[Stored data entries]

(* ===== verification/InAppHttp.v ===== *)
(** * The HTTP surface of in-app messages

    [in-app/workbench.controller.ts], [in-app/campaign.controller.ts] (the
    console's requests, behind the session and permission guards) and
    [in-app/delivery.controller.ts], [in-app/sdk.controller.ts] (the requests of
    apps, behind the API key and rate limit guards).

    A body is taken as its schema left it ([None] where it fails).  The listings
    that only select columns (revisions, run events, campaigns, reviews, the
    report) are left out. *)

From Stdlib Require Import Ascii QArith.
From stdpp Require Import sorting.
From S2P Require Import Prelude JsVal Crypto Authz AuthDb Team Bootstrap RateLimit InAppDb InAppCampaigns InAppDelivery Workbench Preview.

#[global] Open Scope Z_scope.

(** ** What a console request works on *)

Record Site := mkSite { st_db : InAppDb.Db; st_audit : list AuditLog }.

Definition on_db {A} (m : DB A) : M Site A := λ s,
  let '(r, db) := m (st_db s) in (r, mkSite db (st_audit s)).

(** the method (read or write), the [Origin] header, the address, and whether
    an insertion into the audit log fails *)
Record ConsoleRequest := mkConsoleRequest {
  cq_get : bool; cq_origin : option string; cq_ip : option string; cq_audit_fails : bool }.

Inductive ConsoleReply :=
| StatusIs (enabled campaigns_enabled : bool) (content_origin : string)
| RevisionId (id : string)
| RevisionIs (a : Artifact)
| PreviewAt (url : string) (expires_at : Z)
| DevicesAre (l : list TestDevice)
| PairingToken (token : string)
| RunsAre (l : list (TestRun * TestDevice * string))
| RunIs (r : TestRun)
| CampaignIs (c : Campaign)
| Done.

Section Console.
Context `{PreviewKey}.
Context (env : InAppDb.Env) (hash : string → string) (fmt : Q → string) (is_uuid : string → bool).
Context (validateBundle : Source → string + Artifact) (corsOrigin : string).
Context (member : SessionMember) (req : ConsoleRequest) (app : string).

(** [@RequirePermission], then [ParseUUIDPipe] on the path's ids *)
Definition guarded (perm : Permission) (ids : list string) : M Site unit :=
  _ ← PermissionGuard (Some perm) (Some (sm_role member));
  throw_if (negb (forallb is_uuid ids)) (BadRequestException "Validation failed (uuid is expected)").

(** [private scope(app, req)] *)
Definition foreign_origin : bool :=
  negb (cq_get req) && match cq_origin req with
                       | Some o => negb (String.eqb o "") && negb (String.eqb o corsOrigin)
                       | None => false end.
Definition request_scope : M Site string :=
  _ ← throw_if foreign_origin (ForbiddenException "Origin not allowed");
  _ ← on_db (app_of env (sm_tenantId member) app);
  mret (sm_tenantId member).

(** [private record(req, action, id)] of the two controllers *)
Definition record_as (action targetType id : string) : M Site unit :=
  modify (λ s, mkSite (st_db s) (append_audit (cq_audit_fails req)
    (mkAudit (sm_tenantId member) (Some (sm_memberId member)) (Some (sm_email member)) ("in_app." +:+ action)
       (Some targetType) (Some id) (JObj []) (cq_ip req)) (st_audit s))).

(** *** [InAppWorkbenchController] *)

Definition get_status : M Site ConsoleReply :=
  _ ← guarded journeys_read [];
  mret (StatusIs (IN_APP_ENABLED env) (IN_APP_CAMPAIGNS_ENABLED env) (CONTENT_PUBLIC_ORIGIN env)).

Definition create_revision (body : option Source) : M Site ConsoleReply :=
  _ ← guarded journeys_write [app];
  tenant ← request_scope;
  id ← on_db (create env validateBundle tenant app body);
  _ ← record_as "revision.create" "in_app" id;
  mret (RevisionId id).

Definition get_revision (id : string) : M Site ConsoleReply :=
  _ ← guarded journeys_read [app; id];
  tenant ← request_scope;
  a ← on_db (read hash tenant app id);
  mret (RevisionIs a).

Definition preview_revision (id : string) : M Site ConsoleReply :=
  _ ← guarded journeys_read [app; id];
  tenant ← request_scope;
  _ ← on_db (read hash tenant app id);
  '(url, exp) ← on_db (preview env fmt tenant app id);
  mret (PreviewAt url exp).

(** [ORDER BY created_at DESC] *)
Definition newer (a b : TestDevice) : Prop := t_created_at b <= t_created_at a.
#[global] Instance newer_dec a b : Decision (newer a b).
Proof. unfold newer. apply _. Defined.
(** [devices] of the service *)
Definition devices_of (tenant : string) : DB (list TestDevice) :=
  _ ← app_of env tenant app;
  db ← get;
  mret (take 50 (merge_sort newer (select (λ d, scope tenant app (t_tenant d) (t_app d) && (pg_now env <? t_expires_at d)
    && negb (bool_decide (t_state d = InAppDb.Revoked))) (test_devices db)))).
Definition get_devices : M Site ConsoleReply :=
  _ ← guarded journeys_read [app];
  tenant ← request_scope;
  l ← on_db (devices_of tenant);
  mret (DevicesAre l).

Definition pair_device : M Site ConsoleReply :=
  _ ← guarded journeys_write [app];
  tenant ← request_scope;
  token ← on_db (pairing env hash tenant app);
  _ ← record_as "pairing.create" "in_app" (uuid env);
  mret (PairingToken token).

Definition confirm_device (id : string) : M Site ConsoleReply :=
  _ ← guarded journeys_write [app; id];
  tenant ← request_scope;
  _ ← on_db (confirm env tenant app id);
  _ ← record_as "device.confirm" "in_app" id;
  mret Done.

Definition revoke_device (id : string) : M Site ConsoleReply :=
  _ ← guarded journeys_write [app; id];
  tenant ← request_scope;
  _ ← on_db (Workbench.revoke tenant app id);
  _ ← record_as "device.revoke" "in_app" id;
  mret Done.

Definition later_run (a b : TestRun * TestDevice * string) : Prop := n_created_at b.1.1 <= n_created_at a.1.1.
#[global] Instance later_run_dec a b : Decision (later_run a b).
Proof. unfold later_run. apply _. Defined.
(** [runs] of the service: a run with its device and the name of its revision *)
Definition joined (db : InAppDb.Db) (r : TestRun) : list (TestRun * TestDevice * string) :=
  d ← select (λ d, device_at (n_tenant r) (n_app r) (n_device_id r) d) (test_devices db);
  v ← select (λ v, scope (n_tenant r) (n_app r) (r_tenant v) (r_app v) && String.eqb (r_id v) (n_revision_id r)) (revisions db);
  [(r, d, r_name v)].
Definition runs_of (tenant : string) : DB (list (TestRun * TestDevice * string)) :=
  _ ← app_of env tenant app;
  _ ← expire env tenant app;
  db ← get;
  mret (take 50 (merge_sort later_run
    (r ← select (λ r, scope tenant app (n_tenant r) (n_app r)) (test_runs db); joined db r))).
Definition get_runs : M Site ConsoleReply :=
  _ ← guarded journeys_read [app];
  tenant ← request_scope;
  l ← on_db (runs_of tenant);
  mret (RunsAre l).

(** [meanwhile] as in [Workbench.run] *)
Definition start_run (meanwhile : InAppDb.Db → InAppDb.Db) (body : option RunInput) : M Site ConsoleReply :=
  _ ← guarded journeys_write [app];
  tenant ← request_scope;
  r ← on_db (Workbench.run env meanwhile tenant app body);
  _ ← record_as "test.create" "in_app" (n_id r);
  mret (RunIs r).

Definition cancel_run (id : string) : M Site ConsoleReply :=
  _ ← guarded journeys_write [app; id];
  tenant ← request_scope;
  _ ← on_db (cancel tenant app id);
  mret Done.

(** *** [InAppCampaignController] *)

Definition create_campaign (body : option (CampaignInput * Z)) : M Site ConsoleReply :=
  _ ← guarded journeys_write [app];
  tenant ← request_scope;
  c ← on_db (save env hash tenant app body None);
  _ ← record_as "campaign.create" "in_app_campaign" (c_id c);
  mret (CampaignIs c).

Definition save_campaign (id : string) (body : option (CampaignInput * Z)) : M Site ConsoleReply :=
  _ ← guarded journeys_write [app; id];
  tenant ← request_scope;
  c ← on_db (save env hash tenant app body (Some id));
  _ ← record_as "campaign.update" "in_app_campaign" id;
  mret (CampaignIs c).

(** [publish] and [pause] *)
Definition move_campaign (publish : bool) (id : string) (body : option Z) : M Site ConsoleReply :=
  _ ← guarded in_app_publish [app; id];
  tenant ← request_scope;
  c ← on_db (transition env hash tenant app id (sm_memberId member) body publish);
  _ ← record_as (if publish then "campaign.publish" else "campaign.pause") "in_app_campaign" id;
  mret (CampaignIs c).

Definition review_revision (body : option ReviewInput) : M Site ConsoleReply :=
  _ ← guarded in_app_publish [app];
  tenant ← request_scope;
  _ ← on_db (review env tenant app (sm_memberId member) body);
  _ ← record_as "revision.review" "in_app_campaign" app;
  mret Done.

Inductive ConsoleCall :=
| GetStatus | CreateRevision (body : option Source) | GetRevision (id : string) | PreviewRevision (id : string)
| GetDevices | PairDevice | ConfirmDevice (id : string) | RevokeDevice (id : string) | GetRuns
| StartRun (meanwhile : InAppDb.Db → InAppDb.Db) (body : option RunInput) | CancelRun (id : string)
| CreateCampaign (body : option (CampaignInput * Z)) | SaveCampaign (id : string) (body : option (CampaignInput * Z))
| MoveCampaign (publish : bool) (id : string) (body : option Z) | ReviewRevision (body : option ReviewInput).

Definition console (c : ConsoleCall) : M Site ConsoleReply :=
  match c with
  | GetStatus => get_status
  | CreateRevision b => create_revision b
  | GetRevision id => get_revision id
  | PreviewRevision id => preview_revision id
  | GetDevices => get_devices
  | PairDevice => pair_device
  | ConfirmDevice id => confirm_device id
  | RevokeDevice id => revoke_device id
  | GetRuns => get_runs
  | StartRun mw b => start_run mw b
  | CancelRun id => cancel_run id
  | CreateCampaign b => create_campaign b
  | SaveCampaign id b => save_campaign id b
  | MoveCampaign p id b => move_campaign p id b
  | ReviewRevision b => review_revision b
  end.
End Console.

(** ** The requests of apps *)

Inductive SdkCall :=
| TestPair (body : option PairInput) | TestCommands (token : option string)
| TestClaim (token : option string) (id : string) | TestEvent (token : option string) (id : string) (body : option RunEvent)
| TestEnd (token : option string)
| LiveRegister (body : option Platform) | LiveDecide (installation capabilities : option string) (body : option DecisionInput)
| LiveAuthorize (installation : option string) (id : string) | LiveStatus (installation : option string) (id : string)
| LiveEvent (installation : option string) (id : string) (body : option EventInput)
| LiveRevoke (installation : option string).

Inductive SdkReply :=
| PairCredential (c : string) | Command (st : DeviceState) (r : option TestRun) | ClaimedArtifact (a : Artifact)
| Registered (id token : string) | Decision (d : option DeliveryPayload) | AuthorizedUntil (t : Z)
| StatusOf (reason : option StatusReason) (showing : bool) | Ack.

Section Sdk.
Context (env : InAppDb.Env) (hash : string → string) (is_uuid : string → bool).
Context (start_of_day next_day : string → Z → Z).

(** ["campaign-time-zone"] among the capabilities of the header *)
Definition supports_time_zone (capabilities : option string) : bool :=
  existsb (λ v, String.eqb (js_trim v) "campaign-time-zone") (split_on "," (default "" capabilities)).

(** [ParseUUIDPipe] on the path's id *)
Definition path_id (id : string) : DB unit :=
  throw_if (negb (is_uuid id)) (BadRequestException "Validation failed (uuid is expected)").

Definition sdk (tenant app : string) (c : SdkCall) : DB SdkReply :=
  let live o := InAppDelivery.auth env hash is_uuid tenant app (default "" o) in
  match c with
  | TestPair b => x ← pair env hash is_uuid tenant app b; mret (PairCredential x)
  | TestCommands t => '(st, r) ← commands env hash tenant app t; mret (Command st r)
  | TestClaim t id => _ ← path_id id; a ← claim env hash tenant app t id; mret (ClaimedArtifact a)
  | TestEvent t id b => _ ← path_id id; _ ← Workbench.event env hash tenant app t id b; mret Ack
  | TestEnd t => _ ← end_session env hash tenant app t; mret Ack
  | LiveRegister b => '(id, token) ← register env hash tenant app b; mret (Registered id token)
  | LiveDecide o caps b =>
      i ← live o;
      d ← decide env hash start_of_day i b (supports_time_zone caps);
      mret (Decision d)
  | LiveAuthorize o id => _ ← path_id id; i ← live o; t ← authorize env i id; mret (AuthorizedUntil t)
  | LiveStatus o id => _ ← path_id id; i ← live o; '(r, shown) ← status env i id; mret (StatusOf r shown)
  | LiveEvent o id b => _ ← path_id id; i ← live o; _ ← InAppDelivery.event env next_day i id b; mret Ack
  | LiveRevoke o => i ← live o; _ ← InAppDelivery.revoke i; mret Ack
  end.
End Sdk.

(** ** Admission of an app's request *)

(** What a request touches: the accounts, the buckets of the rate limit, the in-app tables *)
Record SdkApi := mkSdkApi { sa_auth : AuthDb.Db; sa_redis : Redis; sa_db : InAppDb.Db }.

(** [ApiKeyGuard] with [@RequireApiKey("sdk")], [RateLimitGuard], the handler *)
Definition serve_sdk `{Host, Crypto} (authEnv : AuthDb.Env) (limitEnv : LimitEnv) (text : jsval → string)
    (redis_ms : nat → Z) (now : Z) (env : InAppDb.Env) (hash : string → string) (is_uuid : string → bool)
    (start_of_day next_day : string → Z → Z) (authorization x_api_key : option string) (body : jsval) (c : SdkCall)
    (a : SdkApi) : outcome SdkReply * SdkApi :=
  match ApiKeyGuard authEnv [Sdk] None authorization x_api_key (sa_auth a) with
  | (Throw e, auth') => (Throw e, mkSdkApi auth' (sa_redis a) (sa_db a))
  | (Ok resolved, auth') =>
      let '(limited, _, redis') :=
        RateLimitGuard text limitEnv redis_ms now (fst <$> resolved) body (sa_redis a) in
      match limited, resolved with
      | Throw e, _ => (Throw e, mkSdkApi auth' redis' (sa_db a))
      | Ok _, Some (key, _) =>
          let '(r, db') := sdk env hash is_uuid start_of_day next_day (rk_tenantId key) (rk_appId key) c (sa_db a) in
          (r, mkSdkApi auth' redis' db')
      | Ok _, None => (Throw (PlainError "no key"), mkSdkApi auth' redis' (sa_db a))
      end
  end.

- [Your objective]: Only the span from the line with "None => (Throw" through the final line of the records goes in the output, each line unchanged.

- [Result of the task]:
      | Ok _, None => (Throw (PlainError "no key"), mkSdkApi auth' redis' (sa_db a))
      end
  end.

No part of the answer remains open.